2.500 protestieren in Düsseldorf gegen rechtsextreme Einflüsse vor der Bundestagswahl 2025
Marlene Seifert2.500 protestieren in Düsseldorf gegen rechtsextreme Einflüsse vor der Bundestagswahl 2025
Über 2.500 Menschen demonstrierten in Düsseldorf gegen rechtsextremen Einfluss bei der Bundestagswahl 2021
Am Samstag versammelten sich in Düsseldorf mehr als 2.500 Menschen, um gegen die wachsende politische Einflussnahme rechtsextremer Kräfte bei der Bundestagswahl 2021 zu protestieren. Die Kundgebung war die erste einer geplanten Reihe von Demonstrationen in der Stadt und folgte ähnlichen Veranstaltungen in München und Hamburg. Organisiert von lokalen Künstlern und Aktivisten, forderte der Protest eine strengere rechtliche Prüfung extremistischer Parteien wie der AfD in der Umfrage zur Bundestagswahl.

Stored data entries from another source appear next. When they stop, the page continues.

(** * NBA team-efficiency metrics: the metric pipeline of [src/metrics.py]
      and the leaderboard selection of [src/charts.py]

    The Python code works on pandas tables.  Two views of a table are used
    here, each where the code uses it:

    - [DataFrame]: a table with named columns and dynamically typed cells,
      for the row-level functions (lines 11-59 and 205-213 of metrics.py)
      and for the leaderboard, which look columns up by name;
    - typed rows ([TeamGame.t], [Paired.t], [Ratings.t]) for window
      filtering, opponent pairing and aggregation (lines 65-199), which
      read a fixed set of columns.

    Numbers are binary64 floats, the kernel's [float], with the IEEE
    operations pandas and numpy use. *)

From Stdlib Require Import ZArith List String Ascii Floats Lia Bool Permutation Sorted.
From stdpp Require Import base gmap strings list sorting.

Set Warnings "-inexact-float".
Local Open Scope Z_scope.

(** ** Exceptions and results *)

(** The text of the [ValueError]s the code raises. *)
Inductive message :=
  | MissingRequiredColumns (missing : list string)
      (* f"Missing required columns: {missing}" *)
  | InvalidWindowFormat (window : string)
      (* f"Invalid window format: {window}" *)
  | UnsupportedWindow (window : string)
      (* f"Unsupported window: {window}" *)
  | InvalidLiteralForInt (text : string)
      (* Python's own message when int() is not caught *)
  | LengthMismatch.
      (* pandas: length of values does not match length of index *)

Inductive exception :=
  | ValueError (msg : message)
  | KeyError (column : string)     (* df[c] for a column that is absent *)
  | IndexError                     (* a list index out of range *)
  | TypeError                      (* arithmetic or ordering on a non-number *)
  | DateParseError.                (* pd.to_datetime could not convert *)

Inductive result (A : Type) :=
  | Ok (a : A)
  | Raise (e : exception).
Arguments Ok {A} a.
Arguments Raise {A} e.

#[global] Instance result_ret : MRet result := @Ok.
#[global] Instance result_bind : MBind result := λ A B f m,
  match m with Ok a => f a | Raise e => Raise e end.
#[global] Instance result_fmap : FMap result := λ A B f m,
  match m with Ok a => Ok (f a) | Raise e => Raise e end.

(** The two error kinds of the specification, as the code raises them. *)
Definition MissingFieldError (e : exception) : Prop :=
  ∃ missing, e = ValueError (MissingRequiredColumns missing).
Definition InvalidWindowError (e : exception) : Prop :=
  ∃ w, e = ValueError (InvalidWindowFormat w) ∨ e = ValueError (UnsupportedWindow w).

(** ** float64 helpers *)

(** [astype(float64)] of an integer: rounded to nearest even. *)
Definition float_of_Z (z : Z) : float :=
  SF2Prim (binary_normalize prec emax z 0 false).

(** [s.replace(0, np.nan)] on one value: 0.0 and -0.0 both compare equal
    to 0. *)
Definition replace_zero (x : float) : float :=
  if is_zero x then nan else x.

(** [s.replace([np.inf, -np.inf], np.nan)] on one value. *)
Definition replace_inf (x : float) : float :=
  if is_infinity x then nan else x.

(** ** Window strings (Python [str] methods, ASCII text) *)

(** [s.startswith(prefix)]. *)
Fixpoint startswith (s prefix : string) {struct prefix} : bool :=
  match prefix with
  | EmptyString => true
  | String p prefix' =>
      match s with
      | String c s' => Ascii.eqb c p && startswith s' prefix'
      | EmptyString => false
      end
  end.

(** [s.split(sep)] for a one-character separator: never empty. *)
Fixpoint split (sep : ascii) (s : string) : list string :=
  match s with
  | EmptyString => [EmptyString]
  | String c s' =>
      if Ascii.eqb c sep then EmptyString :: split sep s'
      else match split sep s' with
           | [] => [String c EmptyString]
           | w :: ws => String c w :: ws
           end
  end.

(** Whitespace that [int()] skips around the digits of an ASCII text:
    \t \n \v \f \r and the space. *)
Definition is_space (c : ascii) : bool :=
  let n := Z.of_nat (nat_of_ascii c) in
  ((9 <=? n) && (n <=? 13)) || (n =? 32).

Definition digit_of (c : ascii) : option Z :=
  let n := Z.of_nat (nat_of_ascii c) in
  if (48 <=? n) && (n <=? 57) then Some (n - 48) else None.

Fixpoint lstrip (s : string) : string :=
  match s with
  | String c s' => if is_space c then lstrip s' else s
  | EmptyString => s
  end.

Fixpoint all_space (s : string) : bool :=
  match s with
  | EmptyString => true
  | String c s' => is_space c && all_space s'
  end.

(** Digits, then nothing but trailing whitespace. *)
Fixpoint digits (acc : Z) (s : string) : option Z :=
  match s with
  | EmptyString => Some acc
  | String c s' =>
      match digit_of c with
      | Some d => digits (10 * acc + d) s'
      | None => if all_space s then Some acc else None
      end
  end.

Definition unsigned_literal (s : string) : option Z :=
  match s with
  | String c _ => match digit_of c with Some _ => digits 0 s | None => None end
  | EmptyString => None
  end.

(** [int(s)] in base 10; [None] when Python raises ValueError.  The digit
    separator [_] is left out: every text parsed here comes out of
    [split "_"]. *)
Definition py_int (s : string) : option Z :=
  match lstrip s with
  | String "-" s' => Z.opp <$> unsigned_literal s'
  | String "+" s' => unsigned_literal s'
  | s' => unsigned_literal s'
  end.

(** [window.split("_")[1]] followed by [int(...)]; the first [None] is the
    IndexError, the second the ValueError. *)
Definition window_count (window : string) : option Z :=
  (split "_" window !! 1%nat) ≫= py_int.

(** ** Sorting and grouping of typed rows *)

(** A [datetime64] value: nanoseconds since the epoch, [None] for NaT. *)
Definition Timestamp := option Z.

(** The two columns window filtering reads. *)
Class TeamGames (R : Type) := {
  team_id : R → Z;
  game_date : R → Timestamp;
}.

(** Stable insertion sort: [x] goes before the first element it is not
    greater than, so rows with equal keys keep their input order. *)
Fixpoint insert_sorted {A} (leb : A → A → bool) (x : A) (l : list A) : list A :=
  match l with
  | [] => [x]
  | y :: l' => if leb x y then x :: l else y :: insert_sorted leb x l'
  end.

Definition stable_sort {A} (leb : A → A → bool) (l : list A) : list A :=
  foldr (insert_sorted leb) [] l.

(** Descending dates with [na_position="last"]: NaT sorts after every date. *)
Definition date_desc_leb (a b : Timestamp) : bool :=
  match a, b with
  | _, None => true
  | None, Some _ => false
  | Some x, Some y => y <=? x
  end.

Section Window.
Context {R : Type} {TG : TeamGames R}.

Definition team_date_leb (a b : R) : bool :=
  (team_id a <? team_id b)
  || ((team_id a =? team_id b) && date_desc_leb (game_date a) (game_date b)).

(** The order of one team's rows: newest first, NaT last. *)
Definition newer_leb (a b : R) : bool :=
  date_desc_leb (game_date a) (game_date b).

(** [df.sort_values(["TEAM_ID", "GAME_DATE"], ascending=[True, False])]:
    pandas sorts on several keys with a stable lexicographic sort. *)
Definition sort_values_team_date (df : list R) : list R :=
  stable_sort team_date_leb df.

(** The rows of one team, in table order. *)
Definition team_rows (t : Z) (df : list R) : list R :=
  filter (λ r, team_id r = t) df.

(** One pass over the table; [seen t] counts the rows of team [t] met so
    far (pandas' cumcount), and a row is kept while that count is below
    the limit of its team. *)
Fixpoint head_rows (limit seen : Z → Z) (df : list R) : list R :=
  match df with
  | [] => []
  | r :: df' =>
      let t := team_id r in
      let rest :=
        head_rows limit (λ k, if decide (k = t) then seen k + 1 else seen k) df' in
      if seen t <? limit t then r :: rest else rest
  end.

(** [df.groupby("TEAM_ID", group_keys=False).head(n)]: the first [n] rows
    of every group, in table order; a negative [n] keeps all but the last
    [-n] rows of every group. *)
Definition groupby_head (n : Z) (df : list R) : list R :=
  head_rows
    (λ t, if 0 <=? n then n else Z.of_nat (length (team_rows t df)) + n)
    (λ _, 0) df.

(** metrics.py, lines 65-84. *)
Definition apply_time_window_team_games (df : list R) (window : string)
  : result (list R) :=
  let df := sort_values_team_date df in
  if decide (window = "SEASON") then Ok df
  else if startswith window "LAST_" then
    match window_count window with
    | Some n => Ok (groupby_head n df)
    | None => Raise (ValueError (InvalidWindowFormat window))
    end
  else Raise (ValueError (UnsupportedWindow window)).
End Window.
(** The routes processed one after the other, in list order: each route's
    module is imported, then all of its calls are made; the first rejected
    import ends the run. *)
Fixpoint sequential_calls (imp : string -> option object) (adapter : FrameworkAdapter)
    (routes : list ParsedRoute) : list adapter_call * bool :=
  match routes with
  | [] => ([], true)
  | r :: rest =>
      match imp (importPath r) with
      | None => ([], false)
      | Some module =>
          let '(cs, ok) := sequential_calls imp adapter rest in
          (app (route_calls adapter (set_handlers r (handlers_of_module module))) cs, ok)
      end
  end.

Definition is_middleware_call (c : adapter_call) : bool :=
  match c with RegisterMiddleware _ _ => true | _ => false end.

(** "a middleware route is not placed after a non-middleware one" *)
Definition mw_le (a b : ParsedRoute) : Prop := isMiddleware b = true -> isMiddleware a = true.

(** modules of a routes directory with [auth.middleware.ts] (default export
    only) and [users.route.ts] (GET export only) *)
Definition auth_users_modules (p : string) : option object :=
  if String.eqb p "file:///srv/routes/auth.middleware.ts" then Some [("default", JFun 1)]
  else if String.eqb p "file:///srv/routes/users.route.ts" then Some [("GET", JFun 2)]
  else None.

(** [a] is not placed after [b] by the comparator of [parseRoutes] *)
Definition route_le (localeCompare : string -> string -> Z) (a b : ParsedRoute) : Prop :=
  (compareRoutes localeCompare a b <= 0)%Z.

(** ** The framework adapters

    [ExpressAdapter], [KoaAdapter], [HonoAdapter] and [FastifyAdapter]
    translate the three registration calls of [createRouter] into calls on
    the framework object, recorded here.  The Koa adapter passes the wrapper
    [async (ctx) => { await handler(ctx) }]; it is recorded by the handler
    it forwards to. *)
Inductive framework_call : Type :=
| AppUse (p : string) (handler : jsval)
| AppMethod (method p : string) (handler : jsval)
| AppOn (method p : string) (handler : jsval)
| AppAll (p : string) (handler : jsval)
| RouterRegister (p : string) (methods : list string) (handler : jsval)
| AppRoute (method url : string) (handler : jsval)
| OnRequestHook (middlewarePath : string) (handler : jsval).

(** [registeredMethods.includes(m)] *)
Definition js_includes (l : list string) (m : string) : bool := existsb (String.eqb m) l.

(** [methods.filter(method => !registeredMethods.includes(method))] *)
Definition unhandled_methods (methods registeredMethods : list string) : list string :=
  filter (fun m => negb (js_includes registeredMethods m)) methods.

(** the method names an adapter passed to [app[method](path, handler)] *)
Definition method_registrations (fcs : list framework_call) : list string :=
  flat_map (fun c => match c with AppMethod m _ _ => [m] | _ => [] end) fcs.

(** *** ExpressAdapter *)

Definition express_allMethods : list string :=
  ["get"; "post"; "put"; "delete"; "patch"; "options"; "head"].

(** [path.replace(/\*/g, '*')] *)
Fixpoint replace_star (s : string) : string :=
  match s with
  | EmptyString => EmptyString
  | String c r => (if ascii_eqb c "*"%char then "*" else String c "") ++ replace_star r
  end.

Definition expressAdapter : FrameworkAdapter := mkAdapter replace_star.

Definition express_call (c : adapter_call) : list framework_call :=
  match c with
  | RegisterMiddleware p h => [AppUse p h]
  | RegisterRoute m p h => [AppMethod (toLowerCase m) p h]
  | RegisterDefaultHandler p h registeredMethods =>
      map (fun m => AppMethod m p h) (unhandled_methods express_allMethods registeredMethods)
  end.

(** *** KoaAdapter ([methods] is [route_methods]) *)

Definition koaAdapter : FrameworkAdapter := mkAdapter (fun p => p).

Definition koa_call (c : adapter_call) : list framework_call :=
  match c with
  | RegisterMiddleware p h => [AppUse p h]
  | RegisterRoute m p h => [AppMethod (toLowerCase m) p h]
  | RegisterDefaultHandler p h registeredMethods =>
      map (fun m => RouterRegister p [m] h) (unhandled_methods route_methods registeredMethods)
  end.

(** *** HonoAdapter *)

Definition honoAdapter : FrameworkAdapter := mkAdapter (fun p => p).

Definition hono_call (c : adapter_call) : list framework_call :=
  match c with
  | RegisterMiddleware p h => [AppUse p h]
  | RegisterRoute m p h =>
      let methodLower := toLowerCase m in
      if String.eqb methodLower "head" then [AppOn "HEAD" p h]
      else [AppMethod methodLower p h]
  | RegisterDefaultHandler p h registeredMethods =>
      match registeredMethods with
      | [] => [AppAll p h]
      | _ :: _ => map (fun m => AppOn m p h) (unhandled_methods route_methods registeredMethods)
      end
  end.

(** *** FastifyAdapter *)

(** [s.slice(0, -n)] *)
Definition slice_drop_end (n : nat) (s : string) : string :=
  substring 0 (String.length s - n) s.

(** [path.endsWith('/*') ? path.slice(0, -2) : path] *)
Definition fastify_middlewarePath (p : string) : string :=
  if endsWith "/*" p then slice_drop_end 2 p else p.

(** the test of the [onRequest] hook: [request.url.startsWith(middlewarePath)] *)
Definition hook_runs (middlewarePath url : string) : bool := startsWith middlewarePath url.


(** [unhandledMethods], with the GET/HEAD rule *)
Definition fastify_unhandled (registeredMethods : list string) : list string :=
  let u := unhandled_methods route_methods registeredMethods in
  if js_includes registeredMethods "GET" && negb (js_includes registeredMethods "HEAD")
  then filter (fun m => negb (String.eqb m "HEAD")) u
  else u.

Definition fastify_call (c : adapter_call) : list framework_call :=
  match c with
  | RegisterMiddleware p h => [OnRequestHook (fastify_middlewarePath p) h]
  | RegisterRoute m p h => [AppMethod (toLowerCase m) p h]
  | RegisterDefaultHandler p h registeredMethods =>
      match registeredMethods with
      | [] => [AppAll p h]
      | _ :: _ => map (fun m => AppRoute m p h) (fastify_unhandled registeredMethods)
      end
  end.

(** ** The files of a directory tree *)

(** every file of the tree, with the directory path the scan reaches it
    under, in scan order *)
Fixpoint tree_files (dir : string) (e : entry) : list (string * string) :=
  match e with
  | File name => [(dir, name)]
  | Dir name entries =>
      let fullPath := pathJoin dir name in
      (fix go (es : list entry) : list (string * string) :=
         match es with
         | [] => []
         | e' :: r => app (tree_files fullPath e') (go r)
         end) entries
  end.

(** the files whose name passes the test of [scanDirectory] *)
Definition qualifying_files (files : list (string * string)) : list (string * string) :=
  filter (fun '(_, name) => qualifies name) files.

(** the route [parseRouteFile] makes of the file [name] of directory [dir] *)
Definition route_of_file (routesDir : string) (f : string * string) : ParsedRoute :=
  let '(dir, name) := f in parseRouteFile (pathJoin dir name) routesDir.

(** the [app[m](path, h)] calls of an adapter for the method name [m] *)
Definition calls_for_method (m : string) (fcs : list framework_call) : list framework_call :=
  filter (fun c => match c with AppMethod m' _ _ => String.eqb m' m | _ => false end) fcs.

(** ** Counting the route files of a directory tree *)

Fixpoint count_qualifying (e : entry) : nat :=
  match e with
  | File name => if qualifies name then 1 else 0
  | Dir _ entries =>
      (fix go (es : list entry) : nat :=
         match es with
         | [] => 0
         | e' :: r => count_qualifying e' + go r
         end) entries
  end.

(** a compiled path component: non-empty, without a slash *)
Definition path_word (x : string) : Prop := x <> "" /\ no_char "/"%char x = true.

Die Demonstration war Teil der Kampagne "PRÜF-Demo" und wurde von Nico Semsrott ins Leben gerufen. Geplant sind nun alle zwei Wochen Kundgebungen, wobei an jedem zweiten Samstag im Monat Landeshauptstädte im Fokus stehen sollen. Zwar richtete sich der Protest nicht explizit gegen die "Alternative für Deutschland" (AfD), doch stand er im weiteren Kontext von Parteien, die als rechtsextrem eingestuft oder unter Beobachtung stehen.
Die Teilnehmer trugen Schilder mit Botschaften wie "Die Würde des Menschen ist unantastbar" oder "Demokratie in Gefahr?" Bei der Veranstaltung gab es auch künstlerische Beiträge, darunter ein Lied des Karikaturisten Ralph Ruthe, der sich mit dem Thema "Parteienprüfung" auseinandersetzte. Die Organisatoren betonten, es gehe nicht um ein generelles Verbot von Parteien, sondern um die Stärkung des Vertrauens in den Rechtsstaat.
Hauptforderung der Initiative ist, dass das Bundesverfassungsgericht automatisch jede Partei überprüft, die als rechtsextrem eingestuft wird. Zudem soll der Bundesrat solche Prüfverfahren vorantreiben. Bis es zu konkreten Schritten kommt, wollen die Veranstalter die Proteste in weiteren deutschen Städten fortsetzen.
Die Düsseldorfer Demonstration erhöht den Druck auf die Behörden, rechtsextreme Bestrebungen bei der Bundestagswahl 2025 auf rechtlichem Weg einzudämmen. Weitere Kundgebungen sind geplant, die nächsten Veranstaltungen sollen in anderen Landeshauptstädten stattfinden. Die Organisatoren werden ihre Kampagne so lange fortsetzen, bis der Bundesrat oder das Verfassungsgericht auf ihre Forderungen reagiert.